Her decision on Monday to throw out the case shattered a longstanding government effort to portray the Bundy family members as violent extremists, but also undermined in many ways a core argument by Cliven Bundy, 71, and his sons that the federal government had become an omnipotent force of police power and that opponents to federal land policies would be crushed.

Johnson’s use of the word “omnipotent” appears to be a straw-man attempt to put a word in Cliven Bundy’s mouth that he hasn’t used. My attempts to find the word used elsewhere surfaced multiple outlets carrying Johnson’s Monday Times report, very little else, and no direct quotes containing the word from Mr. Bundy.

It’s Kirk Johnson who appears to be the one with the “omnipotent” hangup. He used a form of the word in a related story co-written with two other Times reporters in October 2016, when a jury found Bundy’s sons and five others not guilty for offenses relating to a standoff with authorities at the Malheur National Wildlife Refuge in Oregon:

The paradox of Thursday’s court verdict is that it delivered the exact opposite message. Supposed federal omnipotence and overreach became flat-footed haplessness in one brief, powerful court session, as the 12 jurors were polled about their conclusions, rejecting everything about the government’s case.

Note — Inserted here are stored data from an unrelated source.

(** C2: in every state the page reaches from its initial state, whatever
    the complaints and the user, the selected complaint is empty or one of
    the user's eligible complaints, the draft rating is between 1 and 5,
    the draft holds at most three photos, and the category and rating
    filters hold one of their options. *)
Theorem runEvents_inv w0 es w logs :
  page w0 = initialPageState -> runEvents w0 es = Some (w, logs) -> inv w.
Proof.
  intros H0 Hrun. eapply run_inv; [by eapply runEvents_run | by apply inv_of_initial].
Qed.

(** C1: refinement of the spec's validator: in every reachable state,
    [handleWriteReview] logs the draft and resets the form exactly when
    the validator of the spec accepts the draft against the current
    eligibility list, and leaves the state unchanged exactly when the
    validator rejects it. *)
Theorem handleWriteReview_refines w0 es w logs :
  page w0 = initialPageState -> runEvents w0 es = Some (w, logs) ->
  handleWriteReview (page w) =
    match validateSubmission (eligibleOf w) (submissionOf (page w)) with
    | inr _ => (resetForm (page w), Some (submissionOf (page w)))
    | inl _ => (page w, None)
    end.
Proof.
  intros H0 Hrun. apply handleWriteReview_validate.
  eapply run_inv; [by eapply runEvents_run | by apply inv_of_initial].
Qed.

(** No event of the page changes the review collection or the
    eligibility list: a logged submission is not recorded anywhere, so the
    submitted complaint stays eligible. *)
Theorem runEvents_keeps_reviews w0 es w logs :
  runEvents w0 es = Some (w, logs) ->
  reviewsOf w = reviewsOf w0 /\ eligibleOf w = eligibleOf w0.
Proof.
  intros Hrun. apply runEvents_run, run_world in Hrun as [Hc Hu].
  unfold eligibleOf, reviewsOf. by rewrite Hc, Hu.
Qed.

Lemma runEvents_inv_witness :
  page demo_w0 = initialPageState /\
  runEvents demo_w0 demo_fill = Some (demo_after demo_fill, []) /\
  inv (demo_after demo_fill).
Proof.
  split; [reflexivity|]. split; [vm_compute; reflexivity|].
  apply (runEvents_inv demo_w0 demo_fill (demo_after demo_fill) []);
    [reflexivity | vm_compute; reflexivity].
Defined.

Lemma handleWriteReview_refines_witness :
  runEvents demo_w0 demo_fill = Some (demo_after demo_fill, []) /\
  validateSubmission (eligibleOf (demo_after demo_fill))
    (submissionOf (page (demo_after demo_fill))) = inr tt /\
  handleWriteReview (page (demo_after demo_fill)) =
    (resetForm (page (demo_after demo_fill)),
     Some (submissionOf (page (demo_after demo_fill)))).
Proof.
  split; [vm_compute; reflexivity|]. split; [vm_compute; reflexivity|].
  rewrite (handleWriteReview_refines demo_w0 demo_fill (demo_after demo_fill) []);
    [vm_compute; reflexivity | reflexivity | vm_compute; reflexivity].
Defined.

(** The same user can submit a review of the same complaint twice in
    one session: after the first submission the complaint is still offered,
    and re-selecting it and filling the form in again logs a second
    submission, while the spec requires the second to fail with
    [IneligibleComplaint]. *)
Theorem double_submission :
  exists w0 es w s1 s2,
    page w0 = initialPageState /\
    runEvents w0 es = Some (w, [s1; s2]) /\
    sub_complaintId s1 = sub_complaintId s2 /\
    user w0 = Some demo_u1 /\
    In (sub_complaintId s2) (map Complaint.id (eligibleOf w)).
Proof.
  exists demo_w0, (demo_fill ++ [ClickPostReview] ++ demo_fill ++ [ClickPostReview]).
  eexists _, _, _. split; [reflexivity|]. split; [vm_compute; reflexivity|].
  split; [reflexivity|]. split; [reflexivity|]. vm_compute. by left.
Qed.

(** C3: when the complaint context changes under an open form (here the
    selected complaint is closed), the page still lets the user post the
    stale selection and logs it, although the spec's validator rejects it
    with [IneligibleComplaint]: the code checks only that a complaint is
    selected. *)
Theorem stale_selection_submitted :
  exists w0 acts w,
    page w0 = initialPageState /\
    runActions w0 acts = Some (w, []) /\
    stepEvent w ClickPostReview =
      Some (withPage w (resetForm (page w)), Some (submissionOf (page w))) /\
    validateSubmission (eligibleOf w) (submissionOf (page w)) = inl IneligibleComplaint.
Proof.
  exists demo_w0,
    (map UI demo_fill ++
     [ComplaintsChanged [Complaint.mkComplaint "c1" "Broken street light"
                          (Complaint.mkLocation "Main Street") Complaint.closed "u1" (Some 5%Z)]]).
  eexists. split; [reflexivity|]. split; [vm_compute; reflexivity|].
  split; vm_compute; reflexivity.
Qed.

End PageMachine.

Bundy and his sympathizers don’t believe that the federal government is all-powerful. They certainly do believe it has become too powerful. They would appear to have a point, given that Cliven Bundy and his co-defendants were jailed for 700 days before gaining their freedom yesterday, that it has taken almost four years from the original cattle-grazing standoff initiated during the Obama era to reach this point, and that the primary casualty in the saga is Bundy sympathizer LaVoy Finicum, who was killed by authorities under circumstances which are still being debated and litigated during the Oregon standoff.

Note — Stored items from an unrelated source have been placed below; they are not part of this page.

(* ===== verification/HomePage.v ===== *)
(** The one piece of logic of HomePage.tsx (lines 44-62): two state cells,
    [isVisible] and [statsAnimated], and an effect with dependency list
    [[statsAnimated]] that sets [isVisible], and registers a scroll
    listener [handleScroll] whose closure captures the value of
    [statsAnimated] of the render that ran the effect.  When the effect
    runs again (the dependency changed) React first calls the cleanup,
    which removes the old listener.  On a scroll the listener reads the
    position of [#stats-section] ([None] when the element is absent) and
    sets [statsAnimated] when the section's top is above the bottom of the
    viewport and its captured [statsAnimated] is false.  Unmounting runs the
    cleanup; an unmounted page runs no effect. *)

From Stdlib Require Import ZArith List Bool Lia Relation_Operators.
From stdpp Require Import base tactics.
From S2P Require Import Prelude.

Module HomePage.

Record HomeState := mkHomeState {
  (** the component is mounted: unmounting ends its effects *)
  mounted : bool;
  isVisible : bool;
  statsAnimated : bool;
  (** the [statsAnimated] captured by the registered scroll listener *)
  listener : option bool;
  (** the dependency value of the last effect run *)
  effectDeps : option bool
}.

Definition initialHome : HomeState := mkHomeState true false false None None.

(** The effect runs after a render whose dependencies differ from those of
    its last run (always after the first render). *)
Definition effectDue (s : HomeState) : bool :=
  match effectDeps s with
  | Some d => negb (Bool.eqb d (statsAnimated s))
  | None => true
  end.

(** Cleanup (remove the old listener), then the effect body:
    [setIsVisible(true)] and [addEventListener('scroll', handleScroll)]. *)
Definition runEffect (s : HomeState) : HomeState :=
  mkHomeState (mounted s) true (statsAnimated s) (Some (statsAnimated s))
    (Some (statsAnimated s)).

(** [handleScroll] with its captured [statsAnimated]. *)
Definition handleScroll (captured : bool) (sectionTop : option Z) (innerHeight : Z)
    (s : HomeState) : HomeState :=
  match sectionTop with
  | Some top =>
      if (top <? innerHeight)%Z && negb captured
      then mkHomeState (mounted s) (isVisible s) true (listener s) (effectDeps s)
      else s
  | None => s
  end.

(** Unmount: the cleanup removes the listener; no effect runs afterwards. *)
Definition unmount (s : HomeState) : HomeState :=
  mkHomeState false (isVisible s) (statsAnimated s) None (effectDeps s).

Inductive home_step : HomeState -> HomeState -> Prop :=
| step_effect s : mounted s = true -> effectDue s = true -> home_step s (runEffect s)
| step_scroll s captured top h :
    listener s = Some captured -> home_step s (handleScroll captured top h s)
| step_unmount s : mounted s = true -> home_step s (unmount s).

Definition home_reachable (s : HomeState) : Prop :=
  clos_refl_trans_1n _ home_step initialHome s.

(** A listener that captured [true] was registered after the flag was set. *)
Definition home_inv (s : HomeState) : Prop :=
  listener s = Some true -> statsAnimated s = true.

(** [isVisible] is set exactly by the first run of the effect. *)
Definition visible_inv (s : HomeState) : Prop :=
  isVisible s = match effectDeps s with Some _ => true | None => false end.

(** ** Lemmas *)

Lemma home_step_monotone s s' :
  home_step s s' ->
  (statsAnimated s = true -> statsAnimated s' = true) /\
  (isVisible s = true -> isVisible s' = true).
Proof.
  destruct 1 as [s _|s captured [top|] h _|s]; simpl; try done.
  unfold handleScroll. by destruct (_ && _).
Qed.

Lemma home_step_inv s s' : home_step s s' -> home_inv s -> home_inv s'.
Proof.
  unfold home_inv. destruct 1 as [s _|s captured [top|] h Hl|s]; simpl; try done.
  - intros _ [= ->]. done.
  - intros Hi. destruct (_ && _); simpl; [done|]. exact Hi.
Qed.

Lemma home_star_inv s s' :
  clos_refl_trans_1n _ home_step s s' -> home_inv s -> home_inv s'.
Proof. induction 1 as [|s s1 s' Hs _ IH]; [done|]. intros Hi. by eapply IH, home_step_inv. Qed.

Lemma home_star_monotone s s' :
  clos_refl_trans_1n _ home_step s s' ->
  (statsAnimated s = true -> statsAnimated s' = true) /\
  (isVisible s = true -> isVisible s' = true).
Proof.
  induction 1 as [|s s1 s' Hs _ IH]; [done|].
  destruct (home_step_monotone _ _ Hs). naive_solver.
Qed.

Lemma home_star_visible s s' :
  clos_refl_trans_1n _ home_step s s' -> visible_inv s -> visible_inv s'.
Proof.
  unfold visible_inv. induction 1 as [|s s1 s' Hs _ IH]; [done|]. intros Hi. apply IH.
  destruct Hs as [s _ _|s captured [top|] h _|s _]; simpl; try done.
  unfold handleScroll. by destruct (_ && _).
Qed.

(** ** Properties *)

(** C16: along every run from the first render, [statsAnimated] and
    [isVisible] never go back from true to false, and a listener that
    captured [true] is only registered once the flag is set. *)
Theorem home_run_monotone s s' :
  clos_refl_trans_1n _ home_step s s' -> home_inv s ->
  (statsAnimated s = true -> statsAnimated s' = true) /\
  (isVisible s = true -> isVisible s' = true) /\ home_inv s'.
Proof.
  intros Hr Hi. destruct (home_star_monotone _ _ Hr) as [Ha Hv].
  split; [done|]. split; [done|]. by eapply home_star_inv.
Qed.

Lemma home_run_monotone_witness :
  clos_refl_trans_1n _ home_step initialHome (runEffect initialHome) /\
  home_inv initialHome /\
  isVisible (runEffect initialHome) = true.
Proof.
  assert (Hr : clos_refl_trans_1n _ home_step initialHome (runEffect initialHome)).
  { econstructor; [by constructor|constructor]. }
  assert (Hi : home_inv initialHome) by (unfold home_inv; simpl; discriminate).
  split; [exact Hr|]. split; [exact Hi|].
  destruct (home_run_monotone _ _ Hr Hi) as (_ & _ & _). reflexivity.
Defined.

(** In every reachable state, a scroll handled by the registered listener
    while the stats section's top is above the bottom of the viewport
    leaves [statsAnimated] set, whether the listener's captured value is
    stale or not. *)
Lemma home_scroll_sets_flag s captured top h :
  home_reachable s -> listener s = Some captured -> (top < h)%Z ->
  statsAnimated (handleScroll captured (Some top) h s) = true.
Proof.
  intros Hr Hl Htop.
  assert (Hi : home_inv s).
  { apply (home_star_inv initialHome s Hr). by unfold home_inv. }
  unfold handleScroll. rewrite (proj2 (Z.ltb_lt _ _) Htop). simpl.
  destruct captured; simpl; [by apply Hi|done].
Qed.

End HomePage.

Many people, for defensible reasons, don’t agree with the defendants’ positions or tactics or even the result of the 2016 and 2018 trials. But the family and their supporters are far from alone in the belief that the federal government has too much power, has too much property, and acts as if it can exercise its power with impunity to wear down its opponents and lock up its property from beneficial public and private use forever.

Just because the government has been unsuccessful in two high-profile cases relating to the Bundys doesn’t invalidate that perception — and holding that belief does not automatically make a person “violent or racist,” as environmentalists and other leftists who are unhappy with yesterday’s result are oh-so-predictably claiming.